ParagonCorp menerima Gold Award pada kategori Excellence in ESG & CSR Initiatives melalui program Paragonian Bergerak. Sementara itu, Bronze Award diraih pada kategori Excellence in Creating a Culture of Continuous Learning and Upskilling berkat ekosistem pembelajaran internal yang disebut Human-Centric Continuum Growth Ecosystem.
Belajar Bukan Sekadar Pelatihan, Tapi Bagian dari Pekerjaan
Bagi ParagonCorp, budaya belajar tidak berhenti pada ruang kelas. Melalui Human-Centric Continuum Growth Ecosystem, perusahaan mengintegrasikan pengembangan individu ke dalam alur kerja sehari-hari. Pendekatan ini mencakup pengalaman proyek lintas fungsi, mentoring, dan pemanfaatan teknologi untuk mempercepat kompetensi.
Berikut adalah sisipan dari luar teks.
(* ===== verification/VstInvariant.v ===== *)
(** * Ownership of requests in a VST connection

    The invariant behind the guarantees of VstConnection.v: which component owns
    a request that is not answered yet (the send queue, the message store, a
    write under way), that message ids are unique, and how often a callback
    has been called.  [winv] is the invariant of the components, [Inv] that of
    the connection; [X] holds of the requests that nobody needs to own. *)
From S2P Require Import Prelude StdMap Types Endian Chunk VPack Message HeaderCodec RequestItem MessageStore VstConnection.
Local Open Scope Z_scope.

Section Invariant.
Context {VP : VPack} {VB : VBuffer} `{StdSort ChunkHeader}.
Context (host : byte_order) (hdr0 : list byte) (chunk0 : ChunkHeader).
Context (conf : ConnectionConfiguration).

(** A request that waits for its answer, and one that had it. *)
Definition live (i : RequestItem callback) : Prop :=
  _invoked (_callback i) = false /\ is_Some (_cb (_callback i)) /\ is_Some (_request i).
Definition done (i : RequestItem callback) : Prop := _invoked (_callback i) = true.

(** The calls of the callback of an item. *)
Definition is_call (p : nat) (e : event) : bool :=
  match e with EvCallback q _ => bool_decide (p = q) | _ => false end.
Definition calls (p : nat) (t : list event) : nat := length (filter (fun e => is_call p e = true) t).

#[local] Arguments calls : simpl never.
Lemma calls_app p t1 t2 : calls p (t1 ++ t2) = (calls p t1 + calls p t2)%nat.
Proof. unfold calls. by rewrite filter_app, length_app. Qed.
"Kami percaya bahwa pembelajaran paling bermakna terjadi ketika seseorang mempraktikkan pengetahuan dalam situasi nyata," kata Astri Wahyuni, Director Corporate Affairs ParagonCorp, dalam keterangan resmi yang diterima di Jakarta, Rabu (29/7/2026).
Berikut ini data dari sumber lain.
(** The only owner makes a step. *)
Lemma write_inv_owner rest w todo o :
  omap write_owner_of rest = [] ->
  omap write_owner_of todo ++ ((fun lp => WPending lp.1 lp.2) <$> w_writing w) = option_list o ->
  write_ok (todo ++ rest) w o -> write_inv (todo ++ rest) w.
Proof. intros Hr Ho Hok. exists o. split; [|done]. unfold write_owners. by rewrite omap_app, Hr, app_nil_r, Ho. Qed.

Lemma alive_current self l : alive self (Some l) l = true.
Proof. unfold alive. rewrite bool_decide_true by done. apply orb_true_r. Qed.

(** The object of a loop. *)
Lemma changed_loop (ls : list loop_obj) l x y : ls !! l = Some x -> <[l := y]> ls !! l = Some y.
Proof. intros Hl. by apply list_lookup_insert_eq, (lookup_lt_Some _ _ x). Qed.
Lemma new_loop (ls : list loop_obj) x : (ls ++ [x]) !! length ls = Some x.
Proof. by rewrite lookup_app_r, Nat.sub_diag. Qed.

(** Instructions of the owner of the write loop. *)
Lemma write_inv_token i x rest w :
  write_owner_of i = Some x -> calm w -> write_inv (i :: rest) w ->
  match exec i w with
  | Blocked => w_writeMutex w = true
  | Crash => False
  | Goes w' todo => write_inv (todo ++ rest) w'
  end.
Proof.
  intros Hx (Hcs & Hcp & Hcl) (o & Ho & Hok). unfold write_owners in Ho. cbn [omap list_omap] in Ho. rewrite Hx in Ho.
  apply unique_owner in Ho as [[Hrest Hw]%app_eq_nil ->]. apply fmap_nil_inv in Hw.
  assert (write_ok rest w (Some x)) as (Hl & Hm & Hord & Hlp & Hx') by (apply (write_ok_tail i rest w); [by destruct i|by repeat split|exact Hok]).
  clear Hok.
  pose proof (fun o w' todo => write_inv_owner rest w' todo o Hrest) as Howner.
  destruct i; cbn in Hx; try done; injection Hx as <-; cbn in Hl, Hm, Hord, Hlp, Hx'; cbn [exec].
  - unfold par_WriteLoop_start. rewrite Hl, alive_current, Hlp. cbn [loop_started loop_socket].
    apply (Howner (Some (WNext l))); cbn; [by rewrite Hw|]. split_and!; try done. by eapply changed_loop.
  - unfold next_lock. rewrite Hl, alive_current, Hm, bool_decide_true, Hcp by done.
    apply (Howner (Some (WFront l))); cbn; [by rewrite Hw|by split_and!].
  - unfold next_front. destruct (w_queue w) as [|p q] eqn:Hq.
    + apply (Howner (Some (WReset l))); [cbn; by rewrite Hw|unfold write_ok; cbn; rewrite Hq; by split_and!].
    + apply (Howner (Some (WStores l p))); [cbn; by rewrite Hw|unfold write_ok; cbn; rewrite Hq; by split_and!].
  - apply (Howner None); cbn; [by rewrite Hw|by split_and!].
  - unfold next_store. rewrite Hcs. apply (Howner (Some (WRemoves l p))); cbn; [by rewrite Hw|by split_and!].
  - unfold next_removeFirst. destruct (w_queue w) as [|q qs] eqn:Hq; [done|]. injection Hx' as ->.
    apply (Howner (Some (WWrites l p))); [cbn; by rewrite Hw|unfold write_ok; cbn; by split_and!].
  - unfold issue_write, has_socket. rewrite Hl, alive_current, Hlp. cbn [loop_socket andb].
    apply (Howner (Some (WPending l p))); cbn; [by rewrite Hw|]. rewrite Hord, <- (assoc_L (++)). by split_and!.
Qed.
14.000 Karyawan Turun ke Masyarakat Lewat 'Paragonian Bergerak'
Penghargaan emas diraih berkat program Paragonian Bergerak, gerakan sosial yang melibatkan seluruh karyawan. Program ini berlangsung dari Agustus hingga Desember 2026 dan diikuti lebih dari 14.000 Paragonian di 45 lokasi operasional, dari Aceh hingga Ternate.
Tak hanya karyawan kantor pusat dan pabrik, tenaga alih daya dan pekerja frontline juga mendapatkan kesempatan yang sama untuk berpartisipasi. Sebanyak 151 inisiatif sosial dijalankan sepanjang 2025, mulai dari edukasi pencegahan stunting, pendampingan UMKM, hingga rehabilitasi pesisir melalui penanaman mangrove.
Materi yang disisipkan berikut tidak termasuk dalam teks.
(* ===== verification/ToyCurl.v ===== *)
(** * A small libcurl

    A concrete instance of [Curl], against which the laws are checked and on
    which the witnesses run.  A transfer starts at the first timeout: libcurl
    asks for a socket and has it watched for input.  When the socket becomes
    readable the transfer completes, and the socket is given back; on a socket
    with an even number the response comes in two parts. *)
From S2P Require Import Prelude Curl.
Local Open Scope Z_scope.

Record toy_world : Type := MkToy {
  toy_transfers : list Z;
  toy_messages : list CURLMsg;
  toy_private : gmap Z nat;
  toy_next_fd : Z;
  toy_running : list (Z * Z);   (* socket, transfer *)
  toy_heard : list Z;           (* sockets that have read a first part *)
}.
Definition toy_initial : toy_world := MkToy [] [] ∅ 7 [] [].

(** How many transfers have not completed. *)
Definition toy_left (w : toy_world) : Z :=
  Z.of_nat (length (toy_transfers w)) - Z.of_nat (length (toy_messages w)).

Definition toy_add (h : Z) (w : toy_world) : curl_run toy_world CURLMcode :=
  Callback (MkToy (h :: toy_transfers w) (toy_messages w) (toy_private w) (toy_next_fd w) (toy_running w) (toy_heard w))
    (CbTimer 0) (fun _ w => Return CURLM_OK w).

Definition toy_remove (h : Z) (w : toy_world) : curl_run toy_world CURLMcode :=
  Return CURLM_OK
    (MkToy (filter (fun h' => h' <> h) (toy_transfers w))
      (filter (fun m => easy_handle m <> h) (toy_messages w)) (toy_private w) (toy_next_fd w) (toy_running w) (toy_heard w)).

Definition toy_complete (h : Z) (code : CURLcode) (w : toy_world) : toy_world :=
  if decide ((h ∈ toy_transfers w) /\ (h ∉ completed (toy_messages w))) then
    MkToy (toy_transfers w) (toy_messages w ++ [MkMsg true h code]) (toy_private w) (toy_next_fd w)
      (filter (fun r => r.2 <> h) (toy_running w)) (toy_heard w)
  else w.

Definition toy_assign (s : Z) (p : option nat) (w : toy_world) : toy_world :=
  MkToy (toy_transfers w) (toy_messages w)
    (match p with Some p => <[s := p]> (toy_private w) | None => delete s (toy_private w) end)
    (toy_next_fd w) (toy_running w) (toy_heard w).

Definition toy_run (s h : Z) (w : toy_world) : toy_world :=
  MkToy (toy_transfers w) (toy_messages w) (toy_private w) (toy_next_fd w) ((s, h) :: toy_running w) (toy_heard w).
Definition toy_hear (s : Z) (w : toy_world) : toy_world :=
  MkToy (toy_transfers w) (toy_messages w) (toy_private w) (toy_next_fd w) (toy_running w) (s :: toy_heard w).

(** A transfer that has neither started nor completed. *)
Definition toy_waiting (w : toy_world) : option Z :=
  head (filter (fun h => (h ∉ (toy_running w).*2) /\ (h ∉ completed (toy_messages w))) (toy_transfers w)).

Definition toy_action (s _ : Z) (w : toy_world) : curl_run toy_world (CURLMcode * Z) :=
  if s =? CURL_SOCKET_TIMEOUT then
    match toy_waiting w with
    | None => Return (CURLM_OK, toy_left w) w
    | Some h =>
        Callback w (CbOpenSocket CURLSOCKTYPE_IPCXN AF_INET) (fun fd w =>
          if fd =? CURL_SOCKET_BAD then
            let w := toy_complete h CURLE_COULDNT_CONNECT w in Return (CURLM_OK, toy_left w) w
          else
            Callback (toy_run fd h w) (CbSocket h fd CURL_POLL_IN (toy_private w !! fd)) (fun _ w =>
              Return (CURLM_OK, toy_left w) w))
    end
  else
    match head (filter (fun r => r.1 = s) (toy_running w)) with
    | None => Return (CURLM_BAD_SOCKET, toy_left w) w
    | Some (_, h) =>
        if Z.even s && bool_decide (s ∉ toy_heard w) then Return (CURLM_OK, toy_left w) (toy_hear s w)
        else
        Callback w (CbSocket h s CURL_POLL_REMOVE (toy_private w !! s)) (fun _ w =>
          Callback w (CbCloseSocket s) (fun _ w =>
            let w := toy_complete h CURLE_OK w in Return (CURLM_OK, toy_left w) w))
    end.

#[export] Instance ToyCurl : Curl := {|
  world := toy_world;
  CURLM_value c :=
    match c with
    | CURLM_OK => 0 | CURLM_CALL_MULTI_PERFORM => -1 | CURLM_BAD_HANDLE => 1
    | CURLM_BAD_EASY_HANDLE => 2 | CURLM_OUT_OF_MEMORY => 3 | CURLM_INTERNAL_ERROR => 4
    | CURLM_BAD_SOCKET => 5 | CURLM_UNKNOWN_OPTION => 6 | CURLM_LAST => 9 | CURLM_other n => n
    end;
  curl_multi_add_handle := toy_add;
  curl_multi_remove_handle := toy_remove;
  curl_multi_socket_action := toy_action;
  curl_multi_cleanup w := Return CURLM_OK w;
  curl_multi_info_read w :=
    match toy_messages w with
    | [] => (None, w)
    | m :: ms => (Some m, MkToy (toy_transfers w) ms (toy_private w) (toy_next_fd w) (toy_running w) (toy_heard w))
    end;
  curl_multi_assign := toy_assign;
  (* IPv6 is not available *)
  tcp_open f w :=
    match f with
    | AF_INET => (Some (toy_next_fd w),
        MkToy (toy_transfers w) (toy_messages w) (toy_private w) (toy_next_fd w + 1) (toy_running w) (toy_heard w))
    | _ => (None, w)
    end;
  tcp_cancel _ w := (false, w);
  transfers := toy_transfers;
  messages := toy_messages;
  private w s := toy_private w !! s;
|}.

Lemma toy_touched w w' :
  touched w w' -> toy_transfers w' = toy_transfers w /\ toy_messages w' = toy_messages w.
Proof.
  induction 1 as [w|w s p w' _ [-> ->]|w [] w' _ [-> ->]|w h w' _ [-> ->]]; done.
Qed.

Lemma toy_complete_ok h code w :
  world_ok w -> world_ok (toy_complete h code w)
    /\ toy_transfers (toy_complete h code w) = toy_transfers w
    /\ toy_private (toy_complete h code w) = toy_private w.
Proof.
  intros (Ht & Hm & Hs). unfold toy_complete. destruct (decide _) as [[H1 H2]|]; [|done].
  split; [|done]. cbn in *.
  assert (completed (toy_messages w ++ [MkMsg true h code]) = completed (toy_messages w) ++ [h]) as Hc.
  { unfold completed. rewrite filter_app, fmap_app. by rewrite filter_cons_True by done. }
  split_and!; cbn [transfers messages ToyCurl toy_transfers toy_messages]; rewrite ?Hc.
  - done.
  - apply NoDup_app. split_and!; [done| |apply NoDup_singleton].
    intros x Hx ->%list_elem_of_singleton. done.
  - intros x [?| ->%list_elem_of_singleton]%elem_of_app; [by apply Hs|done].
Qed.

#[export] Instance ToyCurlLaws : CurlLaws.
Proof.
  split; try done.
  - intros s p w s'. cbn. unfold toy_assign. cbn. destruct p.
    + rewrite lookup_insert. case_decide; case_decide; congruence.
    + rewrite lookup_delete. case_decide; case_decide; congruence.
  - by intros [].
  - by intros [].
  - by intros [].
  - intros h w _ _. cbn. split_and!; [done..|]. intros _ w' [H1 H2]%toy_touched. cbn in *.
    split; [done|]. split; [done|]. intros _. by rewrite H1, H2.
  - intros h w Hnd Hin. cbn. split; [done|]. split; [done|]. intros _. split; [|done].
    by apply filter_ne_Permutation.
  - intros s a w Hw. cbn [curl_multi_socket_action ToyCurl]. unfold toy_action.
    assert (forall w', touched w w' -> world_ok w' /\ transfers w' = transfers w) as Ht.
    { intros w' [H1 H2]%toy_touched. unfold world_ok. cbn. by rewrite H1, H2. }
    destruct (s =? CURL_SOCKET_TIMEOUT).
    + destruct (toy_waiting w) as [h|]; [|by cbn].
      cbn [obeys good_callback]. split_and!; [done..|]. intros fd w' Hw'.
      destruct (Ht w' Hw') as [Hok Heq]. destruct (fd =? CURL_SOCKET_BAD).
      * destruct (toy_complete_ok h CURLE_COULDNT_CONNECT w' Hok) as (? & H2 & H3).
        cbn [obeys]. cbn. rewrite H2, H3. done.
      * cbn [obeys good_callback]. split_and!; [done..|]. intros _ w'' Hw''.
        apply toy_touched in Hw'' as [H1 H2]. cbn [obeys]. split; [done|].
        unfold world_ok in *. cbn in *. by rewrite H1, H2.
    + destruct (head _) as [[s' h]|]; [|by cbn]. destruct (Z.even s && _); [by cbn|].
      cbn [obeys good_callback]. split_and!; [done..|]. intros _ w' Hw'.
      split_and!; [done..|]. intros _ w'' Hw''.
      destruct (Ht w'' ltac:(by eapply touched_trans)) as [Hok Heq].
      destruct (toy_complete_ok h CURLE_OK w'' Hok) as (? & H2 & H3).
      cbn [obeys]. cbn. rewrite H2, H3. done.
  - intros w. unfold curl_multi_info_read, messages, transfers, private, ToyCurl.
    destruct (toy_messages w) eqn:E; split_and!; done.
Qed.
Penjurian Ketat dari CHRO Se-Asia Tenggara
ETHCA Southeast Asia 2026 diikuti oleh ratusan organisasi dari Indonesia, Singapura, Malaysia, Thailand, dan Filipina. Proses seleksi dilakukan dalam dua tahap: evaluasi dokumen dan penilaian oleh dewan juri yang terdiri dari para Chief Human Resources Officer (CHRO) serta pemimpin bisnis independen dari kawasan Asia Tenggara.
Astri menambahkan bahwa penghargaan ini menjadi penyemangat untuk terus memperkuat budaya belajar dan kebermanfaatan. "Ketika seseorang merasakan bahwa pekerjaannya terhubung dengan tujuan yang lebih besar, ia tidak hanya bertumbuh sebagai individu, tetapi juga sebagai pemimpin yang mampu membawa perubahan," ujarnya.